L'exigeant public français a attendu le troisième album du groupe, pour faire un triomphe à
Skunk Anansie. Cet album, le dernier avant la séparation en 2001, est encore plus atypique que
Paranoid & Sunburnt ou
Stoosh, ses valeureux prédécesseurs.
Là où
Skunk Anansie s'est jusqu'alors concentré sur une fusion heavy, punk, funk, rap, déjà personelle et ambitieuse, une étape est franchie avec
Post Orgasmic Chill. Skunk Anansie se permet carrément d'inventer une sorte de heavy dub, de trip hop punk, bref une potion digne de
Tricky.
Guitares saturées, huhulements déments, orgasme de métal, strychnine dans l'ecstasy,
Post Orgasmic Chill est une vraie expérience, un album de feu et de lave.

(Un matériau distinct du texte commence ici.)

(* ===== verification/StreamKeys.v ===== *)
(** * Sync client: stream envelopes and their keys

    [envelopeToChange] of client/src/circuits/envelope-to-change.ts: an envelope of the change stream becomes
    the change the appliers consume. A deletion carries only its key, from which the primary key is rebuilt. *)

From S2P Require Export SyncApply.

(** ** Keys *)

Definition PK_SEPARATOR : Z := 0x1f.
Definition BACKSLASH : Z := 92.

(** The loop over a component that holds a backslash; without one the result is the same. *)
Fixpoint unescapeKeyComponent (part : jsstr) : result SyncError jsstr :=
  match part with
  | [] => Ok []
  | ch :: rest =>
      if negb (ch =? BACKSLASH) then out ← unescapeKeyComponent rest; Ok (ch :: out)
      else
        match rest with
        | c1 :: rest1 =>
            if c1 =? BACKSLASH then out ← unescapeKeyComponent rest1; Ok (BACKSLASH :: out)
            else
              match rest1 with
              | c2 :: c3 :: rest3 =>
                  if (c1 =? 120) && (c2 =? 49) && (c3 =? 102) then out ← unescapeKeyComponent rest3; Ok (PK_SEPARATOR :: out)
                  else Throw KeyError
              | _ => Throw KeyError
              end
        | [] => Throw KeyError
        end
  end.

(** [key.split(separator)] *)
Fixpoint splitKey (key : jsstr) : list jsstr :=
  match key with
  | [] => [[]]
  | c :: rest =>
      if c =? PK_SEPARATOR then [] :: splitKey rest
      else match splitKey rest with part :: parts => (c :: part) :: parts | [] => [[c]] end
  end.

Section Envelopes.

(** Cells: how a key's text becomes one ([Number(raw)], a boolean, the text itself), the text of one, and
    [JSON.parse], which may refuse. *)
Context {V : Type}.
Context (numberCell : jsstr -> V) (boolCell : bool -> V) (textCell : jsstr -> V) (cellText : V -> option jsstr) (parseJson : jsstr -> option V).

Abbreviation SyncRow := (gmap jsstr V).

Definition coercePrimaryKeyValue (sqlType raw : jsstr) : V :=
  if bool_decide (sqlType ∈ [js "integer"; js "smallint"; js "serial"; js "smallserial"]) then numberCell raw
  else if bool_decide (sqlType = js "boolean") then boolCell (bool_decide (raw = js "true"))
  else textCell raw.

Definition sqlTypeOf (target : ApplyTarget) (column : jsstr) : jsstr :=
  match list_find (fun type => type.1 = column) (at_columnTypes target) with
  | Some (_, type) => type.2
  | None => js "text"
  end.

Definition keyParts (target : ApplyTarget) (key : jsstr) : result SyncError (list jsstr) :=
  parts ← (if bool_decide (length (at_serverPrimaryKey target) = 1%nat) then Ok [key] else mapR unescapeKeyComponent (splitKey key));
  throw_if (negb (bool_decide (length parts = length (at_serverPrimaryKey target)))) KeyError ≫= fun _ => Ok parts.

Definition primaryKeyFromStreamKey (target : ApplyTarget) (key : jsstr) : result SyncError SyncRow :=
  parts ← keyParts target key;
  let row : SyncRow := foldl (fun (row : SyncRow) '(column, part) =>
      if bool_decide (column ∈ at_primaryKey target) then <[column := coercePrimaryKeyValue (sqlTypeOf target column) part]> row else row)
    ∅ (zip (at_serverPrimaryKey target) parts) in
  throw_if (negb (bool_decide (Forall (fun column => is_Some (row !! column)) (at_primaryKey target)))) ColumnError ≫= fun _ => Ok row.

(** A JSON column that carries text is decoded; any other cell is left alone. *)
Definition decodeJsonColumns (target : ApplyTarget) (value : SyncRow) : result SyncError SyncRow :=
  foldM (fun decoded column =>
    match value !! column ≫= cellText with
    | Some cell => parsed ← or_throw (parseJson cell) JsonError; Ok (<[column := parsed]> decoded)
    | None => Ok decoded
    end) value (at_jsonColumns target).

Record StreamEnvelope : Type := mkEnvelope { en_key : jsstr; en_operation : SyncOperation; en_value : option SyncRow }.

Definition envelopeToChange (target : ApplyTarget) (envelope : StreamEnvelope) : result SyncError (SyncChange V) :=
  match en_operation envelope with
  | delete_ =>
      value ← primaryKeyFromStreamKey target (en_key envelope);
      Ok (mkChange (en_key envelope) value delete_ ∅)
  | upsert =>
      value ← or_throw (en_value envelope) NoRowBody;
      decoded ← decodeJsonColumns target (filter (fun cell => cell.1 ∉ at_droppedKeyColumns target) value);
      Ok (mkChange (en_key envelope) decoded upsert ∅)
  end.
End Envelopes.

(** ** Sync client: stream keys, the properties

    The decoding of a stream key is the exact inverse of the engine's encoding, and the change of an envelope has
    the columns of what it stands for. *)

(** ** The encoding *)

(** The engine's [escape_key_component], as the decoder's comment states it, and its join. *)
Definition escapeUnit (c : Z) : jsstr :=
  if c =? BACKSLASH then [BACKSLASH; BACKSLASH] else if c =? PK_SEPARATOR then [BACKSLASH; 120; 49; 102] else [c].
Definition escapeKeyComponent (part : jsstr) : jsstr := concat (escapeUnit <$> part).

Fixpoint joinKey (parts : list jsstr) : jsstr :=
  match parts with
  | [] => []
  | [part] => part
  | part :: parts => part ++ PK_SEPARATOR :: joinKey parts
  end.

Lemma escape_no_separator part : PK_SEPARATOR ∉ escapeKeyComponent part.
Proof.
  unfold escapeKeyComponent. induction part as [|c part IH]; [cbn; set_solver|]. cbn. intros [H|H]%elem_of_app; [|done].
  unfold escapeUnit in H. destruct (c =? BACKSLASH) eqn:E1; [by repeat (apply elem_of_cons in H as [H|H]; [discriminate H|]); apply not_elem_of_nil in H|].
  destruct (c =? PK_SEPARATOR) eqn:E2; [by repeat (apply elem_of_cons in H as [H|H]; [discriminate H|]); apply not_elem_of_nil in H|].
  apply list_elem_of_singleton in H. by rewrite <- H, Z.eqb_refl in E2.
Qed.

Lemma escape_nonempty c : escapeUnit c <> [].
Proof. unfold escapeUnit. by repeat case_match. Qed.

Lemma unescape_escape part : unescapeKeyComponent (escapeKeyComponent part) = Ok part.
Proof.
  unfold escapeKeyComponent. induction part as [|c part IH]; [done|]. cbn [fmap list_fmap concat]. unfold escapeUnit at 1.
  destruct (c =? BACKSLASH) eqn:E1.
  - apply Z.eqb_eq in E1 as ->. cbn -[BACKSLASH PK_SEPARATOR]. unfold BACKSLASH at 1 2. cbn [Z.eqb Pos.eqb negb]. by rewrite IH.
  - destruct (c =? PK_SEPARATOR) eqn:E2.
    + apply Z.eqb_eq in E2 as ->. cbn. by rewrite IH.
    + cbn. rewrite E1. cbn. by rewrite IH.
Qed.

(** What decodes is what was encoded. *)
Lemma unescape_inv n : forall part out, (length part <= n)%nat -> PK_SEPARATOR ∉ part -> unescapeKeyComponent part = Ok out -> part = escapeKeyComponent out.
Proof.
  induction n as [|n IH]; intros part out Hl Hs H.
  - destruct part; [by injection H as <-|cbn in Hl; lia].
  - destruct part as [|ch rest]; [by injection H as <-|]. cbn in Hl. cbn [unescapeKeyComponent] in H. destruct (ch =? BACKSLASH) eqn:E; cbn [negb] in H.
    + apply Z.eqb_eq in E as ->. destruct rest as [|c1 rest1]; [done|]. cbn in Hl. destruct (c1 =? BACKSLASH) eqn:E1.
      * apply Z.eqb_eq in E1 as ->. destruct (unescapeKeyComponent rest1) as [o|] eqn:Eo; [|done]. injection H as <-.
        rewrite (IH rest1 o); [done|lia|set_solver|done].
      * destruct rest1 as [|c2 [|c3 rest3]]; [done|done|]. destruct ((c1 =? 120) && (c2 =? 49) && (c3 =? 102)) eqn:E2; [|done].
        apply andb_prop in E2 as [[->%Z.eqb_eq ->%Z.eqb_eq]%andb_prop ->%Z.eqb_eq]. destruct (unescapeKeyComponent rest3) as [o|] eqn:Eo; [|done].
        injection H as <-. cbn in Hl. rewrite (IH rest3 o); [done|lia|set_solver|done].
    + destruct (unescapeKeyComponent rest) as [o|] eqn:Eo; [|done]. injection H as <-. rewrite (IH rest o); [|lia|set_solver|done].
      unfold escapeKeyComponent. cbn. unfold escapeUnit at 2. rewrite E. destruct (ch =? PK_SEPARATOR) eqn:E2; [|done]. apply Z.eqb_eq in E2. set_solver.
Qed.

Lemma splitKey_cons key : exists part parts, splitKey key = part :: parts.
Proof. induction key as [|c key (p & ps & IH)]; [by eexists _, _|]. cbn. rewrite IH. case_match; by eexists _, _. Qed.

Lemma splitKey_app part rest : PK_SEPARATOR ∉ part -> splitKey (part ++ PK_SEPARATOR :: rest) = part :: splitKey rest.
Proof.
  induction part as [|c part IH]; intros H; [done|]. cbn [app splitKey]. rewrite (proj2 (Z.eqb_neq c PK_SEPARATOR)) by set_solver.
  by rewrite IH by set_solver.
Qed.
Lemma splitKey_plain part : PK_SEPARATOR ∉ part -> splitKey part = [part].
Proof.
  induction part as [|c part IH]; intros H; [done|]. cbn. rewrite (proj2 (Z.eqb_neq c PK_SEPARATOR)) by set_solver. by rewrite IH by set_solver.
Qed.

Lemma split_join parts : parts <> [] -> Forall (fun part => PK_SEPARATOR ∉ part) parts -> splitKey (joinKey parts) = parts.
Proof.
  induction parts as [|part parts IH]; [done|]. intros _ [Hp Hps]%Forall_cons. destruct parts as [|p parts]; [by apply splitKey_plain|].
  change (joinKey (part :: p :: parts)) with (part ++ PK_SEPARATOR :: joinKey (p :: parts)). by rewrite splitKey_app, IH by done.
Qed.
Lemma join_split key : joinKey (splitKey key) = key /\ Forall (fun part => PK_SEPARATOR ∉ part) (splitKey key).
Proof.
  induction key as [|c key [IH1 IH2]]; [split; [done|by repeat constructor; set_solver]|]. cbn. destruct (splitKey_cons key) as (p & ps & E). rewrite E in *.
  destruct (c =? PK_SEPARATOR) eqn:Ec.
  - apply Z.eqb_eq in Ec as ->. split; [|constructor; [set_solver|done]]. change (joinKey ([] :: p :: ps)) with ([] ++ PK_SEPARATOR :: joinKey (p :: ps)). by rewrite IH1.
  - apply Z.eqb_neq in Ec. apply Forall_cons in IH2 as [Hp Hps]. split; [|constructor; [set_solver|done]]. rewrite <- IH1. by destruct ps.
Qed.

« On My Hotel T.V. » est un brûlot comme il est rarement donné d'en entendre, la majeure partie du rap hardcore ressemble à des bluettes face à ce titre.

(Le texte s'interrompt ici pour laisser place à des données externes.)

(* ===== verification/ShapeCompile.v ===== *)
(** * Server: shape predicates and the compilation of shape requests

    contracts/src/predicate.ts, the shape declarations of contracts/src/config.ts, and
    server/src/circuits/compile.ts: the predicate a subscription is compiled to, from the registry, the claims of the
    caller and the scope; the check that a narrowed local key is pinned; and the fingerprint of a compiled request. *)

From S2P Require Export Paths Utf8.

#[local] Open Scope Z_scope.

(** ** Predicates *)

Module Predicate.
Section Predicate.

(** [N] is the type of finite numbers, where 0 and -0 are one. *)
Context {N : Type}.

Inductive PredicateValue : Type := VString (s : jsstr) | VNumber (n : N) | VBoolean (b : bool) | VNull.

Inductive PredicateLeafOp : Type := eq | neq | lt | lte | gt | gte | like.

Inductive Predicate : Type :=
| Leaf (col : jsstr) (op : PredicateLeafOp) (value : PredicateValue)
| IsNull (col : jsstr) (isNull : bool)
| And (nodes : list Predicate)
| Or (nodes : list Predicate)
| Not (node : Predicate)
| InSubquery (col : jsstr) (table project : jsstr) (where_ : option Predicate) (negated : option bool).

(** What a builder is given: a value, a bigint, or something that is no scalar. *)
Inductive PredicateValueInput : Type := IValue (value : PredicateValue) | IBigint (n : Z) | IOther.
Inductive PredicateError : Type := NotAPredicateValue | OutsideSafeIntegers.

Context (numberOf : Z -> N).

Definition MAX_SAFE_INTEGER : Z := 9007199254740991.

Definition assertPredicateValue (value : PredicateValueInput) : result PredicateError PredicateValue :=
  match value with IValue value => Ok value | _ => Throw NotAPredicateValue end.

Definition toWireValue (value : PredicateValueInput) : result PredicateError PredicateValue :=
  match value with
  | IBigint n => if (MAX_SAFE_INTEGER <? n) || (n <? - MAX_SAFE_INTEGER) then Throw OutsideSafeIntegers else Ok (VNumber (numberOf n))
  | _ => assertPredicateValue value
  end.

Definition leaf (column : jsstr) (op : PredicateLeafOp) (value : PredicateValueInput) : result PredicateError Predicate :=
  value ← toWireValue value; Ok (Leaf column op value).
Definition notLike (column : jsstr) (pattern : jsstr) : result PredicateError Predicate :=
  node ← leaf column like (IValue (VString pattern)); Ok (Not node).
Definition isNull (column : jsstr) : Predicate := IsNull column true.
Definition isNotNull (column : jsstr) : Predicate := IsNull column false.

Definition conjoinPredicates (nodes : list (option Predicate)) : option Predicate :=
  match omap id nodes with
  | [] => None
  | [node] => Some node
  | present => Some (And present)
  end.
End Predicate.
Arguments PredicateValue : clear implicits.
Arguments PredicateValueInput : clear implicits.
Arguments Predicate : clear implicits.
End Predicate.

(** ** Shapes and requests *)

Module Shapes.
Import Predicate.
Section Shapes.

(** Numbers, verified claims, deployment parameters, and the cells of a row the egress rewrites. *)
Context {N Claims Params Cell : Type}.

(** What a custom predicate returns: the sentinel [DENY_ALL_PREDICATE] itself, [null], or another predicate. *)
Inductive FilterResult : Type := DENY_ALL_PREDICATE | NoFilter | Filtered (p : Predicate N).

Record RowFilterSpec : Type := mkRowFilter {
  customPredicate : option (Claims -> option Params -> result unit FilterResult);
  columns : option (list jsstr) }.

Record ShapeSpec : Type := mkShape {
  tableName : jsstr; shapeKey : jsstr; physicalTable : option jsstr; rowFilter : option RowFilterSpec;
  scope : option (list jsstr); static_where : option (Predicate N) }.

Inductive ShapeTier : Type := shared | private.

(** The columns of the local table, of the primary key and of the local primary key, and the egress transform. *)
Record SyncTableEntry : Type := mkEntry {
  shape : option ShapeSpec; localTable : list jsstr; omitColumns : option (list jsstr);
  primaryKey : list jsstr; localPrimaryKey : option (list jsstr);
  rowTransform : option (gmap jsstr Cell -> jsstr -> option Params -> result unit (gmap jsstr Cell)) }.

Abbreviation SyncTableRegistry := (list (jsstr * SyncTableEntry)).

(** A tier conflict, or an exception of a custom predicate. *)
Inductive ShapeError : Type := ScopeAndRowFilter | FilterThrew.

Definition readShapeTier (s : ShapeSpec) : result ShapeError ShapeTier :=
  match scope s, rowFilter s with
  | Some _, Some _ => Throw ScopeAndRowFilter
  | Some _, None => Ok shared
  | None, _ => Ok private
  end.

Record CreateShapeRequest : Type := mkRequest { table : jsstr; where_ : option (Predicate N); emitted : option (list jsstr) }.

Record ShapeRequest : Type := mkShapeRequest {
  requestedKey : jsstr; claims : option Claims; scopeValues : option (list (PredicateValue N)); params : option Params }.

Inductive DenyReason : Type :=
| NoShape | NotPublic | ScopeRequired | ScopeArity | DeniesCaller | UnpinnedKey.

Inductive CompiledShapeRequest : Type := Create (tier : ShapeTier) (request : CreateShapeRequest) | Deny (reason : DenyReason).

Definition resolveEntryByShapeKey (registry : SyncTableRegistry) (key : jsstr) : option SyncTableEntry :=
  snd <$> (find (fun member => match shape member.2 with Some s => bool_decide (shapeKey s = key) | None => false end) registry).

Definition PUBLIC : jsstr := js "public".

(** [includes("."), split(".")[0]] and [slice("public.".length)]. *)
Fixpoint beforeDot (target : jsstr) : jsstr :=
  match target with c :: rest => if c =? 46 then [] else c :: beforeDot rest | [] => [] end.

Definition resolveShapeTarget (s : ShapeSpec) : option jsstr :=
  let target := default (tableName s) (physicalTable s) in
  if negb (bool_decide (46 ∈ target)) then Some target
  else if bool_decide (beforeDot target = PUBLIC) then Some (drop 7 target)
  else None.

Definition emittedColumns (entry : SyncTableEntry) : option (list jsstr) :=
  match (s ← shape entry; filter ← rowFilter s; columns filter) with
  | Some ((_ :: _) as explicit) => Some explicit
  | _ => match omitColumns entry with None => None | Some _ => Some (localTable entry) end
  end.

Definition scopeEquality (column : jsstr) (value : PredicateValue N) : Predicate N :=
  match value with VNull => IsNull column true | _ => Leaf column eq value end.

Definition scopePredicate (s : ShapeSpec) (values : option (list (PredicateValue N))) : DenyReason + option (Predicate N) :=
  let columns := default [] (scope s) in
  match values with
  | None => inl ScopeRequired
  | Some values =>
      if negb (length values =? length columns)%nat then inl ScopeArity
      else inr (conjoinPredicates (Some <$> zip_with scopeEquality columns values))
  end.

(** The columns the top-level conjunction pins; [into] is a set. *)
Fixpoint pinnedColumns (node : Predicate N) : list jsstr :=
  match node with
  | And nodes => concat (pinnedColumns <$> nodes)
  | IsNull col _ => [col]
  | Leaf col eq _ => [col]
  | _ => []
  end.

Definition unpinned (entry : SyncTableEntry) (w : option (Predicate N)) : list jsstr :=
  match localPrimaryKey entry with
  | None | Some [] => []
  | Some localKey =>
      let dropped := filter (fun column => column ∉ localKey) (primaryKey entry) in
      filter (fun column => column ∉ default [] (pinnedColumns <$> w)) dropped
  end.

Context (emptyClaims : Claims).

Definition privatePredicate (s : ShapeSpec) (c : option Claims) (p : option Params) : result ShapeError (DenyReason + option (Predicate N)) :=
  match (filter ← rowFilter s; customPredicate filter) with
  | None => Ok (inr None)
  | Some filter =>
      match filter (default emptyClaims c) p with
      | Throw _ => Throw FilterThrew
      | Ok DENY_ALL_PREDICATE => Ok (inl DeniesCaller)
      | Ok NoFilter => Ok (inr None)
      | Ok (Filtered predicate) => Ok (inr (Some predicate))
      end
  end.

« We Don't Need Who You Think You Are » est un plaidoyer pour le respect de la différence, mais un plaidoyer façon Skin, genre coup de boule et pas de quartier.
« Good Things Don't Always Come to You » est du métal dub, une grosse basse étirée comme le titre à rallonge.
Post Orgasmic Chill pointe aussi la lassitude d'un groupe qui donne beaucoup et qui ressent le besoin d'une pause, après un tel excercice il est effectivement préférable de recharger les batteries.